42nd Texas Legislature
- Territorial extent: Texas
- Passed: September 22, 1931
- Effective: September 22, 1931
- Repealed: January 19, 1932

Summary
- Reduced allowed land to produce cotton.

Keywords
- Agricultural policy

= Texas Cotton Acreage Control Law of 1931–32 =

Texas 1931–32 agricultural regulation law

The Texas Cotton Acreage Control Law of 1931–32 was an agricultural law of the Texas Legislature, that reduced the space for cotton farming to 30% of Texas' total cultivation acreage.

== Background ==
Cotton was a strong export prior to the American Civil War, but because of the economic weakening of the export and cotton's degradation on soil quality, it had become unsustainable by the 1920s.
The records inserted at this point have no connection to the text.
Lemma blank_byte_not b : blank_byte b = false → Forall (λ w, b ∉ w) all_whitespace.
Proof.
  intros Hn. apply Forall_forall. intros w Hin. apply contains_byte_false.
  destruct (contains_byte b w) eqn:Hc; [|done]. exfalso.
  assert (blank_byte b = true) by (apply existsb_exists; exists w;
    split; [by apply list_elem_of_In|done]). congruence.
Qed.

Lemma blank_byte_not_rev b : blank_byte b = false → Forall (λ w, b ∉ w) (reverse <$> all_whitespace).
Proof.
  intros Hn. apply Forall_fmap. eapply Forall_impl; [by apply blank_byte_not|].
  intros w. simpl. by rewrite elem_of_reverse.
Qed.

Lemma trim_nonempty b s : b ∈ s → blank_byte b = false → is_empty (trim s) = false.
Proof.
  intros Hb Hn. assert (b ∈ trim s) as Hin.
  { unfold trim, trim_end. apply elem_of_reverse, trim_fuel_bytes; [|by apply blank_byte_not_rev].
    apply elem_of_reverse, trim_fuel_bytes; [done|by apply blank_byte_not]. }
  destruct (trim s); [by apply elem_of_nil in Hin|done].
Qed.

Lemma strip_one_None ws s : strip_one ws s = None ↔ Forall (λ w, starts_with w s = false) ws.
Proof.
  unfold strip_one. induction ws as [|w ws IH]; simpl; [done|]. rewrite Forall_cons, <- IH, <- strip_prefix_None.
  destruct (strip_prefix w s); naive_solver.
Qed.
(* ===== verification/Extern.v ===== *)
(** Interfaces of the crates outside the repository.

    Each class is one third-party crate (or operating-system service) as the
    code calls it: its functions are parameters, its laws are the documented
    facts the theorems rely on.  [Toy] instances show that the laws can hold. *)

From S2P Require Import Prelude Strs Json.
#[local] Open Scope Z_scope.

(** [base64]: the URL-safe alphabet without padding, and the standard one. *)
Class Base64 := {
  b64url_encode : str → str;
  b64url_decode : str → result str str;
  b64std_encode : str → str;
  b64std_decode : str → result str str;
  b64url_decode_encode : ∀ b, b64url_decode (b64url_encode b) = Ok b;
  b64url_trim : ∀ b, trim (b64url_encode b) = b64url_encode b;
  b64url_graphic : ∀ b, Forall (λ c, graphic c = true) (b64url_encode b);
  b64std_decode_encode : ∀ b, b64std_decode (b64std_encode b) = Ok b;
  b64std_no_bracket : ∀ b, (Byte.x5b ∉ b64std_encode b) ∧ (Byte.x5d ∉ b64std_encode b);
}.

(** [serde_json]'s text format and [canon_json]'s RFC 8785 serialization.
    Canonical text is one line; it parses back to [normalize v], which is [v]
    with its numbers in canonical form: strings, small integers and the shape
    of objects are kept, and canonicalization does not see the difference.
    Text nested deeper than [MAX_DEPTH] is refused by the parser.  The compact text of an object of scalars parses back to it. *)
Class JsonText := {
  json_from_str : str → result str Value;
  json_to_string : Value → str;
  canonical : Value → result str str;
  normalize : Value → Value;
  canonical_parses : ∀ v s, canonical v = Ok s → (depth v ≤ MAX_DEPTH)%nat →
    json_from_str s = Ok (normalize v);
  canonical_too_deep : ∀ v s, canonical v = Ok s → (MAX_DEPTH < depth v)%nat →
    is_ok (json_from_str s) = false;
  canonical_normalize : ∀ v, canonical (normalize v) = canonical v;
  normalize_string : ∀ s, normalize (String s) = String s;
  normalize_int : ∀ n, 0 ≤ n < 2 ^ 53 → normalize (Number (PosInt n)) = Number (PosInt n);
  normalize_object : ∀ m, keys_sorted m →
    normalize (Object m) = Object ((λ kv, (kv.1, normalize kv.2)) <$> m);
  canonical_remove : ∀ m k s, keys_sorted m → canonical (Object m) = Ok s →
    ∃ s', canonical (Object (map_remove k m)) = Ok s';
  canonical_one_line : ∀ m s, canonical (Object m) = Ok s →
    (zb 10 ∉ s) ∧ (zb 13 ∉ s) ∧ ∃ r, s = Byte.x7b :: r;
  canonical_utf8 : ∀ v s, canonical v = Ok s → utf8_valid s = true;
  canonical_null_ok : is_ok (canonical Null) = true;
  canonical_string_ok : ∀ s, is_ok (canonical (String s)) = true;
  canonical_int_ok : ∀ n, Z.abs n < 2 ^ 53 → is_ok (canonical (jnum n)) = true;
  canonical_object_ok : ∀ m, Forall (λ kv, is_ok (canonical kv.2) = true) m →
    is_ok (canonical (Object m)) = true;
  to_string_parses : ∀ m, flat_object m → json_from_str (json_to_string (Object m)) = Ok (Object m);
}.

(** [sha2::Sha256]: 32-byte digests. *)
Class Sha256 := {
  sha256 : str → str;
  sha256_len : ∀ b, length (sha256 b) = 32%nat;
}.

(** [ed25519_dalek]: a signing key, the one of a 32-byte seed, its verifying
    key, and signatures. *)
Class Ed25519 := {
  SigningKey : Type;
  VerifyingKey : Type;
  key_from_seed : str → SigningKey;
  verifying_key : SigningKey → VerifyingKey;
  vk_to_bytes : VerifyingKey → str;
  vk_from_bytes : str → result str VerifyingKey;
  sign : SigningKey → str → str;
  sig_verify : VerifyingKey → str → str → bool;
  sig_verify_strict : VerifyingKey → str → str → bool;
  vk_to_bytes_len : ∀ vk, length (vk_to_bytes vk) = 32%nat;
  vk_from_to_bytes : ∀ vk, vk_from_bytes (vk_to_bytes vk) = Ok vk;
  sign_len : ∀ sk m, length (sign sk m) = 64%nat;
  sign_verifies : ∀ sk m, sig_verify (verifying_key sk) m (sign sk m) = true;
}.

(** [time::OffsetDateTime], as nanoseconds since the Unix epoch: its RFC 3339
    parser, whole seconds since the epoch (rounded down) and the whole seconds
    of a difference (truncated towards zero). *)
Class TimeApi := {
  parse_rfc3339 : str → option Z;
  unix_timestamp : Z → Z;
  whole_seconds : Z → Z;
  unix_timestamp_floor : ∀ t, unix_timestamp t = t / 1000000000;
  whole_seconds_trunc : ∀ d, whole_seconds d = Z.quot d 1000000000;
}.

(** [Debug] rendering in messages ([{:?}]); display only. *)
Class DebugFmt := { debug_str : str → str; debug_opt_value : option Value → str }.

(** [serde_json] on one of the repository's own structs: its text and the
    derived parser.  A struct is written as an object. *)
Class SerdeText (A : Type) := {
  to_text : A → str;
  from_text : str → result str A;
  from_to_text : ∀ a, from_text (to_text a) = Ok a;
  to_text_object : ∀ a, ∃ r, to_text a = Byte.x7b :: r;
}.

(** The compact form ([to_string]) is one line of UTF-8: control characters
    are escaped. *)
Class SerdeLine (A : Type) `{SerdeText A} := {
  to_text_one_line : ∀ a, (zb 10 ∉ to_text a) ∧ (zb 13 ∉ to_text a);
  to_text_utf8 : ∀ a, utf8_valid (to_text a) = true;
}.

(** [aes_gcm::Aes256Gcm] with a 32-byte key and a 12-byte nonce: encryption
    fails only above the documented plaintext limit, appends a 16-byte tag, and
    decryption inverts it. *)
Definition AES_GCM_MAX : Z := 2 ^ 36.
Class Aead := {
  aead_encrypt : str → str → str → option str;
  aead_decrypt : str → str → str → option str;
  aead_encrypt_total : ∀ k n p, length k = 32%nat → length n = 12%nat →
    Z.of_nat (length p) ≤ AES_GCM_MAX → ∃ c, aead_encrypt k n p = Some c;
  aead_encrypt_len : ∀ k n p c, aead_encrypt k n p = Some c → length c = (length p + 16)%nat;
  aead_decrypt_encrypt : ∀ k n p c, aead_encrypt k n p = Some c → aead_decrypt k n c = Some p;
}.

(** [argon2]: the check of the cost parameters (memory in KiB, passes, lanes)
    and Argon2id of a passphrase and a salt, a 32-byte key. *)
Class Argon2 := {
  argon2_params : Z → Z → Z → result str unit;
  argon2id : Z → Z → Z → str → str → result str str;
  argon2id_len : ∀ m t p pass salt k, argon2id m t p pass salt = Ok k → length k = 32%nat;
}.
During The Southern Cotton Conference, on August 4, 1931, in Austin, Texas, delegates from five states argued southern cotton needed its production lowered by legal means to grow more economically sustainable crops.

== History ==
On September 22, 1931, the Texas Legislature passed the bill during a special session called by governor Ross S. Sterling. The law reduced cotton's space for production to 30% of Texas' total farmland acreage, and that beginning after 1933, cotton could not be planted in succeeding years. It carried a punishment of a $25–$100 fine per acre violating, and was imposed by the state and county governments. It went into effect on September 22, due to the suspension of Texas' rule of three readings.

The law met mixed opinions about its ability to keep cotton cheap, including from state senator Walter Hartwell Beck and journalist Peter Molyneaux, as well as some positive opinions, including from educator Edwin Jackson Kyle and Louisiana governor Huey Long, the latter later proposing similar policies, known as the Cotton-Holiday. The law also displaced Mexican farmers.

Due to the onset of the Great Depression, the law gained more negative attention; the need for more cotton sales was evident with South Texas farmers cutting their cotton and William L. Clayton bringing more against the law. On January 19, 1932, a Franklin, Texas court case between T. L. Tyson and farmer Fred L. Smith led to a judge declaring the law unconstitutional on a state and federal level, a ruling which stood in the Texas Courts of Appeals on March 5.